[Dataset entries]
-- Opening Marker --

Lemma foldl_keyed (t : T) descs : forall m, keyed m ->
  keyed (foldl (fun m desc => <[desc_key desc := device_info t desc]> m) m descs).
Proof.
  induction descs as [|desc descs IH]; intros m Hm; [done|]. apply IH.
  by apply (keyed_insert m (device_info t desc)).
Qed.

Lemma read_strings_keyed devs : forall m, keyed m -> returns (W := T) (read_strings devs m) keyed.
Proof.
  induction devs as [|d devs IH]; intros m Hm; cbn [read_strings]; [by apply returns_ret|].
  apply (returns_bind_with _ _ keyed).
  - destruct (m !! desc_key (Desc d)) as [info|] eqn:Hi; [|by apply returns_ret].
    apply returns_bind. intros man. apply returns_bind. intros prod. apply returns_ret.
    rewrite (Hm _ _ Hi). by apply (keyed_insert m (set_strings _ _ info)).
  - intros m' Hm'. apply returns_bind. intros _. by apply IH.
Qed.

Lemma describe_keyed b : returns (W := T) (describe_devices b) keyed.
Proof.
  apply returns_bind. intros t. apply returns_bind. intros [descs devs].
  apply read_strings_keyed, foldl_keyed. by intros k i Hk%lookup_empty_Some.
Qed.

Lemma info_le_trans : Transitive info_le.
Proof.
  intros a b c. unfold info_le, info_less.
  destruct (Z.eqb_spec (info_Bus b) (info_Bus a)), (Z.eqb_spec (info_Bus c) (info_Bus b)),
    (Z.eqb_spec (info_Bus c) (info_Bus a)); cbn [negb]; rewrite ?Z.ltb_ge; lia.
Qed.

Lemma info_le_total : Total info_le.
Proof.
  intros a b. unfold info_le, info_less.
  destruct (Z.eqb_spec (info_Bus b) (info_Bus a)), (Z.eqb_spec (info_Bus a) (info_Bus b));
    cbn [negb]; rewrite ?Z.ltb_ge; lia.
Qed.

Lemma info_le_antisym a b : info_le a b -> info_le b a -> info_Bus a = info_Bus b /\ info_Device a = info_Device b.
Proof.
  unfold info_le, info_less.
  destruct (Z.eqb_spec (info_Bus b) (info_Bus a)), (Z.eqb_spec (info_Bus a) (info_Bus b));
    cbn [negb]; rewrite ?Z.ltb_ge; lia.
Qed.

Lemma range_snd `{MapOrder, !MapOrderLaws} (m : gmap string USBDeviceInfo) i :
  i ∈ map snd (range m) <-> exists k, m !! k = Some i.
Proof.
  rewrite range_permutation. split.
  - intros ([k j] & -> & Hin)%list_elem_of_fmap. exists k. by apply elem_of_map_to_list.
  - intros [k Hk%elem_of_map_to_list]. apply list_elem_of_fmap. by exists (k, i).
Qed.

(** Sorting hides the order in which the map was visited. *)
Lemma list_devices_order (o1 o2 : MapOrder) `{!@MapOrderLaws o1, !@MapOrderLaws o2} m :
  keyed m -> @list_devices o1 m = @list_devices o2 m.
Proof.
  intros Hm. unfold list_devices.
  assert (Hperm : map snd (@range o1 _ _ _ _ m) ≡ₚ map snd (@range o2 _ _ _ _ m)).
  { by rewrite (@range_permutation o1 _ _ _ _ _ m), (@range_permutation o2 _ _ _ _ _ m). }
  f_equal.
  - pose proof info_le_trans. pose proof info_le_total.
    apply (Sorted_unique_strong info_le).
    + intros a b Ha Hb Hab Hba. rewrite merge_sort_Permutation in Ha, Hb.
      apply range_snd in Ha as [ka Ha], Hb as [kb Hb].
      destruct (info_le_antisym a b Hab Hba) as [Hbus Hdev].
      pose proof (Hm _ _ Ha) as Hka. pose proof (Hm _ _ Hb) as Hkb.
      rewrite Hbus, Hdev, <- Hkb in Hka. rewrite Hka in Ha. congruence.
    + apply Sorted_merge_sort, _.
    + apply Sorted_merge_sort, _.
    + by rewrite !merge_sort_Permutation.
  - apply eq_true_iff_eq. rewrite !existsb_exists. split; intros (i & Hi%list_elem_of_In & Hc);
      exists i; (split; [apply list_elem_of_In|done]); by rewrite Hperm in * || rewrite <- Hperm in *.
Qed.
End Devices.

-- Closing Marker --

**What the task asks**
Return, word for word, the lines of the data above from the line with "apply read_strings_keyed, foldl_keyed." through the line with "assert (Hperm : map", inclusive.

**Response to the exercise**
  apply read_strings_keyed, foldl_keyed. by intros k i Hk%lookup_empty_Some.
Qed.

Lemma info_le_trans : Transitive info_le.
Proof.
  intros a b c. unfold info_le, info_less.
  destruct (Z.eqb_spec (info_Bus b) (info_Bus a)), (Z.eqb_spec (info_Bus c) (info_Bus b)),
    (Z.eqb_spec (info_Bus c) (info_Bus a)); cbn [negb]; rewrite ?Z.ltb_ge; lia.
Qed.

Lemma info_le_total : Total info_le.
Proof.
  intros a b. unfold info_le, info_less.
  destruct (Z.eqb_spec (info_Bus b) (info_Bus a)), (Z.eqb_spec (info_Bus a) (info_Bus b));
    cbn [negb]; rewrite ?Z.ltb_ge; lia.
Qed.

Lemma info_le_antisym a b : info_le a b -> info_le b a -> info_Bus a = info_Bus b /\ info_Device a = info_Device b.
Proof.
  unfold info_le, info_less.
  destruct (Z.eqb_spec (info_Bus b) (info_Bus a)), (Z.eqb_spec (info_Bus a) (info_Bus b));
    cbn [negb]; rewrite ?Z.ltb_ge; lia.
Qed.

Lemma range_snd `{MapOrder, !MapOrderLaws} (m : gmap string USBDeviceInfo) i :
  i ∈ map snd (range m) <-> exists k, m !! k = Some i.
Proof.
  rewrite range_permutation. split.
  - intros ([k j] & -> & Hin)%list_elem_of_fmap. exists k. by apply elem_of_map_to_list.
  - intros [k Hk%elem_of_map_to_list]. apply list_elem_of_fmap. by exists (k, i).
Qed.

(** Sorting hides the order in which the map was visited. *)
Lemma list_devices_order (o1 o2 : MapOrder) `{!@MapOrderLaws o1, !@MapOrderLaws o2} m :
  keyed m -> @list_devices o1 m = @list_devices o2 m.
Proof.
  intros Hm. unfold list_devices.
  assert (Hperm : map snd (@range o1 _ _ _ _ m) ≡ₚ map snd (@range o2 _ _ _ _ m)).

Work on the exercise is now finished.